“Good King Wenceslas” is one of the lesser-known Christmas carols and yet one with a beautiful message. In brief, the carol is about a king and his page who set off on a cold winter day to help a less fortunate individual. They embarked on their compassionate journey, the story goes, “on the Feast of Stephen, when the snow lay round about, deep and crisp and even.”
The Feast of Stephen is one of the lesser-known Christian holidays, at least among many in the West. The day after Christmas on the Christian calendar is known as the Feast of Stephen or Saint Stephen’s Day. What makes this particular holiday so interesting is that one day after we celebrate the birth of Jesus we commemorate the death of Stephen, the first Christian martyr.
The seventh chapter of Acts records the account of Stephen’s death at the hands of an angry mob. Stephen was one of the original seven deacons who helped the apostles meet the needs of widows in the early church. He is described as “a man full of faith and of the Holy Spirit” and also “full of grace and power.” He was stoned after preaching a powerful sermon about Jesus.
Just before he died, Stephen “gazed into heaven” and saw “Jesus standing at the right hand of God.” The Bible makes it clear that after completing His redemptive work and returning to heaven, Jesus “sat” at the right hand of the heavenly Father. However, when Stephen died, Luke recorded that Jesus was “standing.” Interesting! Perhaps Jesus stood to welcome Stephen, the first of many martyrs, home.
Martyrdom is not a thing of the past. Since the time of Stephen, many faithful Christ-followers have paid the ultimate price for their devotion to Christ. More Christians were martyred in the twentieth century than in the previous nineteen centuries combined.
Foxe’s Book of Martyrs and the more recently published Jesus Freaks record the moving accounts of Christian martyrs — individuals of whom the world was not worthy. By some estimates, 100 million Christians around the world are currently suffering some form of persecution for their faith — including abuse, intimidation, threats, imprisonment, hostilities, and death.
The reality is that while we live our lives in relative safety, many Christ-followers in the world today will never know what it means to live a single day without the threat of violence for no other reason than they are Christ-followers. The task of reaching the world with the gospel of Jesus Christ will not be accomplished without the blood of the martyrs.
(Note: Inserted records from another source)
(** C2. Below the idle threshold: from [max_days] on the ending is
    'perfect_end', 'money_end', 'affection_end' or 'normal_end', decided in
    this order by the two thresholds; before [max_days] there is no ending. *)
Theorem checkEndingCondition_day_limit (g : GameState.t) :
  consecutive_none g < Config.bad_end_threshold (config g) ->
  let c := config g in
  (day g >= Config.max_days c ->
     (affection g >= Config.affection_threshold c ->
      money g >= Config.goal_money c ->
      checkEndingCondition g = Some "perfect_end"%string)
     /\ (affection g < Config.affection_threshold c ->
         money g >= Config.goal_money c ->
         checkEndingCondition g = Some "money_end"%string)
     /\ (affection g >= Config.affection_threshold c ->
         money g < Config.goal_money c ->
         checkEndingCondition g = Some "affection_end"%string)
     /\ (affection g < Config.affection_threshold c ->
         money g < Config.goal_money c ->
         checkEndingCondition g = Some "normal_end"%string))
  /\ (day g < Config.max_days c -> checkEndingCondition g = None).
Proof.
  intros Hnone c. unfold checkEndingCondition. fold c.
  destruct (Z.geb_spec (consecutive_none g) (Config.bad_end_threshold c))
    as [Hge | _]; [unfold c in Hge; lia |].
  destruct (Z.geb_spec (day g) (Config.max_days c)) as [Hday | Hday];
    destruct (Z.geb_spec (affection g) (Config.affection_threshold c));
    destruct (Z.geb_spec (money g) (Config.goal_money c));
    cbn; repeat split; intros; solve [reflexivity | lia].
Qed.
History illustrates, however, that no act of persecution or terror against Christ-followers will halt the advance of the gospel.
And so, on this day after Christmas, may we remember, reflect, and pray for all those who are suffering some form of persecution, loss, and abuse at the hands of those who are hostile to the good news of Jesus Christ. And just as Stephen prayed for those who persecuted him, let’s pray for those who mistakenly believe that their acts of hatred, terror, and violence will frustrate the purposes of God. God’s purposes will ultimately prevail.